Um dos aspectos é o fato de ela ter se tornado instrumento da burguesia, na maioria

das vezes acessível somente mediante preços altíssimos, o que impede o contato da

classe trabalhadora.

À medida que a arte se torna mercadoria, ela segue sua produção de obras

decadentes. Com a intenção de ser lucrativa volta-se para o consumo em massa. É

mediante o domínio do sistema que a arte segue na logica mercantil. O artista

transforma-se em uma marca. Em consequência da lógica mercantil, a arte não

conseguirá expressar seu real sentido, ao ser produzida distorcida da realidade de

modo a não fazer nenhum sentido com os dramas humanos. O próprio público é

lesado no que concerne à alienação artística, quando não se identifica com as obras

de arte produzidas.

Portanto, na busca por sua totalidade mediante uma relação de

envolvimento entre as atividades indispensáveis ao ser social, a arte traz uma nova

visão da vida humana.
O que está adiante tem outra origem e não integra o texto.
(** ** C10: [decode] reads only a prefix of its input *)

(** C10. For every buffer on which [decode] succeeds, only the first
    [5 + len(payload)] bytes are inspected: replacing whatever follows them
    by any bytes, and in particular appending any [junk], leaves the result
    unchanged. *)
Theorem decode_prefix_only (packet junk : bytes) (cmd : Z) (payload : bytes) :
  UartPacket.decode packet = Ok (cmd, payload) ->
  UartPacket.decode (packet ++ junk) = Ok (cmd, payload)
  /\ UartPacket.decode (firstn (5 + length payload) packet ++ junk)
       = Ok (cmd, payload)
  /\ UartPacket.decode (firstn (5 + length payload) packet)
       = Ok (cmd, payload).
Proof.
  intros H.
  destruct (decode_Ok_inv _ _ _ H) as (cb & l & crc & tail & -> & -> & Hp & Hc).
  assert (Hpre : forall t,
            UartPacket.decode (xAA :: x55 :: cb :: l :: payload ++ crc :: t)
            = Ok (byte.unsigned cb, payload)).
  { intros t. rewrite decode_frame by exact Hp. rewrite Hc, Z.eqb_refl.
    reflexivity. }
  assert (Hcut : firstn (5 + length payload)
                   (xAA :: x55 :: cb :: l :: payload ++ crc :: tail)
                 = xAA :: x55 :: cb :: l :: payload ++ [crc]).
  { replace (5 + length payload)%nat
      with (S (S (S (S (length payload + 1))))) by lia.
    cbn [firstn]. do 4 f_equal.
    rewrite firstn_app.
    replace (length payload + 1 - length payload)%nat with 1%nat by lia.
    rewrite firstn_all2 by lia. reflexivity. }
  repeat split.
  - cbn [app]. rewrite <- app_assoc. cbn [app]. apply Hpre.
  - rewrite Hcut. cbn [app]. rewrite <- app_assoc. cbn [app]. apply Hpre.
  - rewrite Hcut. apply Hpre.
Qed.

Lemma decode_prefix_only_witness :
  let packet := map byte.of_Z [0xAA; 0x55; 0x10; 0; 0x10] in
  let junk := map byte.of_Z [0xDE; 0xAD] in
  UartPacket.decode (packet ++ junk) = Ok (0x10, []).
Proof.
  intros packet junk.
  refine (proj1 (decode_prefix_only packet junk 0x10 [] _)).
  vm_compute. reflexivity.
Defined.

(** ** Extended form: what [build_packet] emits *)

Lemma pack_one_ok (c : struct.code) (v : Z) :
  0 <= v < 2 ^ (8 * Z.of_nat (struct.size c)) ->
  struct.pack_one c v = Ok (le_split (struct.size c) v).
Proof.
  intros Hv. unfold struct.pack_one.
  destruct (Z.leb_spec 0 v); [|lia].
  destruct (Z.ltb_spec v (2 ^ (8 * Z.of_nat (struct.size c)))); [|lia].
  reflexivity.
Qed.

Lemma pack_one_err (c : struct.code) (v : Z) :
  2 ^ (8 * Z.of_nat (struct.size c)) <= v ->
  struct.pack_one c v = Err StructError.
Proof.
  intros Hv. unfold struct.pack_one.
  destruct (Z.ltb_spec v (2 ^ (8 * Z.of_nat (struct.size c)))); [lia|].
  rewrite andb_false_r. reflexivity.
Qed.

Lemma pack_one_outcome (c : struct.code) (v : Z) :
  struct.pack_one c v = Ok (le_split (struct.size c) v)
  \/ struct.pack_one c v = Err StructError.
Proof.
  unfold struct.pack_one.
  destruct ((0 <=? v) && (v <? 2 ^ (8 * Z.of_nat (struct.size c))));
    [left|right]; reflexivity.
Qed.

Lemma calc_checksum_sum (data : bytes) :
  calc_checksum data = sum_of data mod 65536.
Proof.
  unfold calc_checksum. change 0xFFFF with (Z.ones 16).
  rewrite Z.land_ones by lia. change (2 ^ 16) with 65536. f_equal.
  assert (G : forall acc,
            fold_left (fun total b => total + byte.unsigned b) data acc
            = acc + sum_of data).
  { induction data as [|b data IH]; intros acc; simpl; [lia|].
    rewrite IH. lia. }
  rewrite G. lia.
Qed.

Lemma sum_of_nonneg (data : bytes) : 0 <= sum_of data.
Proof.
  induction data as [|b data IH]; simpl; [lia|].
  pose proof (unsigned_range256 b). lia.
Qed.

Lemma sum_of_app (x y : bytes) : sum_of (x ++ y) = sum_of x + sum_of y.
Proof. induction x as [|b x IH]; simpl; [reflexivity|]. rewrite IH. lia. Qed.

Lemma header_pack_ok (msg_type payload_len frame_num frag_index frag_total : Z) :
  let h := PacketHeader.init msg_type payload_len frame_num frag_index frag_total in
  fields_fit h -> 0 <= payload_len <= 65535 ->
  PacketHeader.pack h = Ok (header_image h).
Proof.
  intros h Hfit Hp. subst h.
  unfold PacketHeader.pack, PacketHeader.fmt, header_image, fields_fit,
    PacketHeader.init in *.
  cbn [PacketHeader.sync1 PacketHeader.sync2 PacketHeader.sync3
       PacketHeader.msg_type PacketHeader.payload_len PacketHeader.frame_num
       PacketHeader.frag_index PacketHeader.frag_total] in *.
  destruct Hfit as (Hm & Hf & Hi & Ht).
  cbn [struct.pack].
  rewrite !pack_one_ok
    by (cbn [struct.size]; unfold SYNC_BYTE_1, SYNC_BYTE_2, SYNC_BYTE_3;
        first [ change (2 ^ (8 * Z.of_nat 1)) with 256
              | change (2 ^ (8 * Z.of_nat 2)) with 65536 ]; lia).
  reflexivity.
Qed.

Lemma header_pack_len_err (msg_type payload_len frame_num frag_index frag_total : Z) :
  let h := PacketHeader.init msg_type payload_len frame_num frag_index frag_total in
  fields_fit h -> 65535 < payload_len ->
  PacketHeader.pack h = Err StructError.
Proof.
  intros h Hfit Hp. subst h.
  unfold PacketHeader.pack, PacketHeader.fmt, header_image, fields_fit,
    PacketHeader.init in *.
  cbn [PacketHeader.sync1 PacketHeader.sync2 PacketHeader.sync3
       PacketHeader.msg_type PacketHeader.payload_len PacketHeader.frame_num
       PacketHeader.frag_index PacketHeader.frag_total] in *.
  destruct Hfit as (Hm & Hf & Hi & Ht).
  cbn [struct.pack].
  rewrite !pack_one_ok
    by (cbn [struct.size]; unfold SYNC_BYTE_1, SYNC_BYTE_2, SYNC_BYTE_3;
        first [ change (2 ^ (8 * Z.of_nat 1)) with 256
              | change (2 ^ (8 * Z.of_nat 2)) with 65536 ]; lia).
  rewrite (pack_one_err struct.H payload_len)
    by (cbn [struct.size]; change (2 ^ (8 * Z.of_nat 2)) with 65536; lia).
  reflexivity.
Qed.

Lemma build_packet_image (msg_type : Z) (payload : bytes)
    (frame_num frag_index frag_total : Z) :
  let h :=
    PacketHeader.init msg_type (len payload) frame_num frag_index frag_total in
  fields_fit h -> len payload <= 65535 ->
  build_packet msg_type payload frame_num frag_index frag_total
  = Ok (packet_image h payload).
Proof.
  intros h Hfit Hlen. unfold build_packet.
  pose proof (len_nonneg payload) as Hn.
  pose proof (header_pack_ok msg_type (len payload) frame_num frag_index
                frag_total Hfit (conj Hn Hlen)) as Hpack.
  fold h in Hpack |- *. rewrite Hpack. cbn [bind].
  unfold PacketFooter.pack, PacketFooter.init, PacketFooter.fmt.
  cbn [PacketFooter.checksum PacketFooter.end_byte struct.pack].
  rewrite !calc_checksum_sum.
  change 0xFFFF with (Z.ones 16). rewrite Z.land_ones by lia.
  change (2 ^ 16) with 65536.
  rewrite <- Z.add_mod by lia.
  rewrite !pack_one_ok.
  - reflexivity.
  - cbn [struct.size]. change (2 ^ (8 * Z.of_nat 1)) with 256.
    unfold END_BYTE. lia.
  - cbn [struct.size]. change (2 ^ (8 * Z.of_nat 2)) with 65536.
    apply Z.mod_pos_bound. lia.
Qed.

Lemma header_image_length (h : PacketHeader.t) :
  length (header_image h) = 11%nat.
Proof. unfold header_image. rewrite !length_app, !length_le_split. reflexivity. Qed.

(** [PacketHeader.unpack] hands [struct.unpack] ten bytes for an eleven-byte
    format, so it raises on every input. *)
Lemma header_unpack_raises (data : bytes) :
  PacketHeader.unpack data = Err NotEnoughData
  \/ PacketHeader.unpack data = Err StructError.
Proof.
  unfold PacketHeader.unpack.
  destruct (len data <? PacketHeader.SIZE); [left; reflexivity|right].
  unfold struct.unpack.
  assert (H : (length (slice data 0 10) <= 10)%nat).
  { unfold slice. change (Z.to_nat 0) with 0%nat. cbn [skipn].
    rewrite length_firstn. change (Z.to_nat 10) with 10%nat. lia. }
  destruct (Nat.eqb_spec (length (slice data 0 10))
              (struct.calcsize PacketHeader.fmt)) as [E|]; [|reflexivity].
  change (struct.calcsize PacketHeader.fmt) with 11%nat in E. lia.
Qed.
O complexo da arte, assim como todos complexos sociais, é

diretamente afetado pelo fenômeno da alienação. No entanto, estamos vivenciando

um momento em que pela primeira vez na história, o capitalismo é confrontado pelas

suas próprias contradições. O que não pode ser adiado. Deste modo, existe a

necessidade de libertar todas as relações humanas das amarras do capitalismo.